### ABOUT THIS TASK
Word for word, transcribe the data below from the line with "let ms := [(bs" to the line with "Some runtime /\", keeping both of those lines.

Start of GIVEN INFORMATION

Lemma index_inputs_ok l : forall names m inputs,
  index_inputs names m l = Some inputs -> named_apart m ->
  map_Forall (fun _ d => ValidPaper (PluginName d) = true /\ to_lower (PluginName d) ∈ names) m ->
  named_apart inputs /\ map_Forall (fun _ d => ValidPaper (PluginName d) = true) inputs.
Proof.
  induction l as [|[d|] l IH]; intros names m inputs; cbn [index_inputs]; [|destruct (_ || _) eqn:E; [done|]|done].
  { intros [= <-] Ha Hv. split; [done|]. intros i a Hi. by destruct (Hv i a Hi). }
  repeat apply orb_false_iff in E as [E ?]. bool_norm. intros Hr Ha Hv. apply (IH _ _ _ Hr).
  - assert (forall j b, m !! j = Some b -> to_lower (PluginName b) <> to_lower (PluginName d)) as Hn.
    { intros j b Hj He. destruct (Hv j b Hj) as [_ Hin]. rewrite He in Hin. done. }
    intros i j a b. rewrite !lookup_insert_Some. intros [[<- <-]|[? Hi]] [[<- <-]|[? Hj]] He; [done|..].
    + symmetry in He. by destruct (Hn _ _ Hj He).
    + by destruct (Hn _ _ Hi He).
    + by eapply Ha.
  - apply map_Forall_insert_2; [split; [done|left]|]. intros i a Hi. destruct (Hv i a Hi). split; [done|by right].
Qed.
Lemma verdict_of os es e :
  assertions_of c bound [] os = inr es -> e ∈ es -> exists o, o ∈ os /\ verdict c bound o = Some (Some e).
Proof.
  intros (vs & Hm & -> & _)%assertions_of_iff (v & Hv & E)%list_elem_of_omap. cbn in E. subst v.
  apply mapM_Some_1 in Hm. apply list_elem_of_lookup_1 in Hv as [i Hi].
  destruct (Forall2_lookup_r _ _ _ _ _ Hm Hi) as (o & Ho' & E). exists o. split; [by eapply list_elem_of_lookup_2|done].
Qed.

Lemma verdict_in os es o e :
  assertions_of c bound [] os = inr es -> o ∈ os -> verdict c bound o = Some (Some e) -> e ∈ es.
Proof.
  intros (vs & Hm & -> & _)%assertions_of_iff [i Hi]%list_elem_of_lookup_1 Hv. apply mapM_Some_1 in Hm.
  destruct (Forall2_lookup_l _ _ _ _ _ Hm Hi) as (v & Hvs & E). apply list_elem_of_omap. exists v.
  split; [by eapply list_elem_of_lookup_2|]. rewrite Hv in E. by injection E as <-.
Qed.

Lemma verdict_supported o p value outcome :
  find c o = Some p -> supported p = true -> observationValue o = Some (value, outcome) ->
  verdict c bound o = Some (Some (pid p, assertion_json bound p (members p value) outcome)).
Proof. unfold verdict. by intros -> -> ->. Qed.

(** Every observation of a supported assertion has a value. *)
Lemma verdict_value os es o p :
  assertions_of c bound [] os = inr es -> o ∈ os -> find c o = Some p -> supported p = true ->
  exists value outcome, observationValue o = Some (value, outcome).
Proof.
  intros (vs & Hm & -> & _)%assertions_of_iff [i Hi]%list_elem_of_lookup_1 Hf Hs. apply mapM_Some_1 in Hm.
  destruct (Forall2_lookup_l _ _ _ _ _ Hm Hi) as (v & Hvs & E). unfold verdict in E. rewrite Hf, Hs in E.
  destruct (observationValue o) as [[value outcome]|]; [eauto|done].
Qed.

Lemma assertions_length os es : assertions_of c bound [] os = inr es -> (length es <= length os)%nat.
Proof.
  intros (vs & Hm & -> & _)%assertions_of_iff. apply length_mapM in Hm. rewrite Hm. clear Hm.
  induction vs as [|[v|] vs IH]; cbn in *; lia.
Qed.

Lemma assertions_simple os es :
  assertions_of c bound [] os = inr es -> Forall (fun e => modest 3 e.2 /\ ordered e.2) (sort_assertions es).
Proof.
  intros H. apply Forall_forall. intros e He. rewrite sort_Permutation in He. destruct (verdict_of _ _ _ H He) as (o & _ & Hv).
  apply verdict_inv in Hv as (p & value & outcome & Hfind & _ & Hval & ->). apply (find_planned c Hw) in Hfind as [Hp _].
  by eapply assertion_simple.
Qed.

(** The sorted assertions are made again from what is read back. *)
Lemma assertions_again inputs os es :
  from_inputs inputs (plannedOf c) -> named_apart inputs -> map_Forall (fun _ d => ValidPaper (PluginName d) = true) inputs ->
  assertions_of c bound [] os = inr es ->
  exists os', mapM (frozen_observation c) (map snd (sort_assertions es)) = Some os' /\
    assertions_of c bound [] os' = inr (sort_assertions es) /\ length os' = length es.
Proof.
  intros Hf Ha Hv H. assert (Forall (fun e => exists o, verdict c bound o = Some (Some e)) (sort_assertions es)) as HF.
  { apply Forall_forall. intros e He. rewrite sort_Permutation in He. destruct (verdict_of _ _ _ H He) as (o & _ & ?). eauto. }
  destruct (entries_again _ _ Hf Ha Hv HF) as (os' & E1 & E2 & E3). exists os'. split; [done|].
  apply assertions_of_iff in H as (_ & _ & _ & Hd & _). split.
  - apply assertions_of_iff. exists (map Some (sort_assertions es)). rewrite omap_Some. split_and!; [done..| |set_solver].
    by rewrite sort_Permutation.
  - by rewrite E3, sort_Permutation.
Qed.
End entries.

(** ** Documents *)

Lemma requested_simple (c : Context) deps h1 h2 h3 h4 :
  requested c = [(bs "artifactSha256", JString h1); (bs "configurationSha256", JString h2); (bs "environmentSha256", JString h3);
                 (bs "policySha256", JString h4); (bs "dependencies", dependencies_json deps)] ->
  plain h1 -> plain h2 -> plain h3 -> plain h4 -> zlen deps <= maxJSONArray -> Forall (fun d => plain (fst d) /\ plain (snd d)) deps ->
  modest 3 (JObject (map_of (requested c))) /\ ordered (JObject (map_of (requested c))).
Proof.
  intros -> P1 P2 P3 P4 Hl Hd. unfold dependencies_json. set (l := merge_sort _ deps).
  assert (l ≡ₚ deps) as HP by apply sorting.merge_sort_Permutation. rewrite <-HP in Hd.
  assert (zlen l <= maxJSONArray) as Hl' by (unfold zlen in *; by rewrite HP).
  split.
  - apply object_simple. repeat (apply Forall_cons; split; [split; [plain_key|cbn [snd]; by auto with canonical]|]).
    apply Forall_cons. split; [|constructor]. split; [plain_key|]. cbn [snd]. constructor.
    { unfold zlen in *. by rewrite length_map. }
    rewrite Forall_map. eapply Forall_impl; [exact Hd|]. intros d [H1 H2]. apply object_simple.
    repeat (apply Forall_cons; split; [split; [plain_key|cbn [snd]; by auto with canonical]|]); constructor.
  - apply object_ordered. repeat (apply Forall_cons; split; [cbn [snd]; by auto with canonical|]).
    apply Forall_cons. split; [|constructor]. cbn [snd]. constructor. rewrite Forall_map. apply Forall_forall. intros d _.
    apply object_ordered. repeat (apply Forall_cons; split; [cbn [snd]; by auto with canonical|]); constructor.
Qed.

(** The runtime of a document: none, or a snapshot that is read back. *)
Lemma runtime_again (c : Context) isObserved snapshot seen runtime completeness :
  runtime_of c isObserved false snapshot seen = inr (runtime, completeness) ->
  (isObserved = true -> forall s, snapshot = Some s -> validHistoricalRuntime c s = true) ->
  runtime_of c false true snapshot seen = inr (runtime, completeness) /\ plain completeness /\
  modest 2 runtime /\ ordered runtime /\
  (match snapshot with
   | None => runtime = JNull
   | Some s => runtime = any_of (snapshot_json s) /\ validHistoricalRuntime c s = true
   end).
Proof.
  unfold runtime_of. destruct snapshot as [s|].
  2:{ intros [= <- <-] _. split_and!; [done|plain_key|constructor|constructor|done]. }
  intros H Hobs. destruct (_ || _) eqn:G; [done|].
  assert (validHistoricalRuntime c s = true) as Hv.
  { destruct isObserved; [by apply Hobs|]. apply orb_false_iff in G as [G _]. cbn in G. unfold validHistoricalRuntime.
    by apply negb_false_iff in G as ->. }
  rewrite Hv. cbn [negb andb orb]. apply orb_false_iff in G as [_ ->]. split; [exact H|].
  assert (modest 2 (snapshot_json s)) as Hs.
  { unfold validHistoricalRuntime in Hv. apply orb_true_iff in Hv as [Hv|[[_ Hm]%andb_true_iff Hv]%andb_true_iff].
    - apply (SnapshotValid_simple s (NetworkMode s)); [by destruct s|]. unfold SnapshotValid in Hv. bool_norm.
      match goal with H : NetworkMode s = _ |- _ => rewrite H end. plain_key.
    - apply SnapshotValid_simple in Hv; [done|]. bool_norm.
      repeat (apply elem_of_cons in Hm as [->|Hm]; [plain_key|]). by apply not_elem_of_nil in Hm. }
  rewrite (unmarshal_simple _ _ _ Hs) in H by (by apply Nat.leb_le). apply (inj inr), pair_eq in H as [<- <-].
  split_and!; [by destruct (complete_plan c seen); plain_key|by apply any_of_simple|apply any_of_ordered|done..].
Qed.

Lemma document_members {V} (version bound requested runtime assertions completeness : V) :
  let ms := [(bs "schemaVersion", version); (bs "binding", bound); (bs "requested", requested); (bs "runtime", runtime);
             (bs "assertions", assertions); (bs "completeness", completeness)] in
  member (bs "binding") ms = Some bound /\ member (bs "runtime") ms = Some runtime /\
  member (bs "assertions") ms = Some assertions /\ member (bs "completeness") ms = Some completeness.
Proof. by split_and!; vm_compute. Qed.

Lemma new_digest_ok p :
  digest (Some (new_digest (Sum256 p))) <> [] /\ Value (new_digest (Sum256 p)) = Sum256 p /\
  unknown_of (dreflect (new_digest (Sum256 p))) = [].
Proof.
  split_and!; [|done..]. unfold digest, new_digest. cbn [Algorithm Value]. rewrite Z.eqb_refl. unfold zlen.
  rewrite Sum256_length. cbn [Z.of_nat Z.eqb Pos.of_succ_nat Pos.succ Pos.eqb andb].
  pose proof (Sum256_length p). by destruct (Sum256 p).
Qed.

Section document.
Variables (job : JobSpecification) (isV2 : bool) (c : Context) (runnerID : bytes).
Hypotheses (Hc : newContext (Some job) isV2 = Some c) (Hr : identifier runnerID = true)
  (Hattempt : forall a, JAttempt job = Some a -> 0 <= AttemptNumber a < 2 ^ 32)
  (Hdeps : zlen (JDependencies job) <= maxJSONArray).

Let b := with_runner (binding c) runnerID.
Let bound := any_of (binding_json b).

End of GIVEN INFORMATION

### EXPECTED ANSWER
  let ms := [(bs "schemaVersion", version); (bs "binding", bound); (bs "requested", requested); (bs "runtime", runtime);
             (bs "assertions", assertions); (bs "completeness", completeness)] in
  member (bs "binding") ms = Some bound /\ member (bs "runtime") ms = Some runtime /\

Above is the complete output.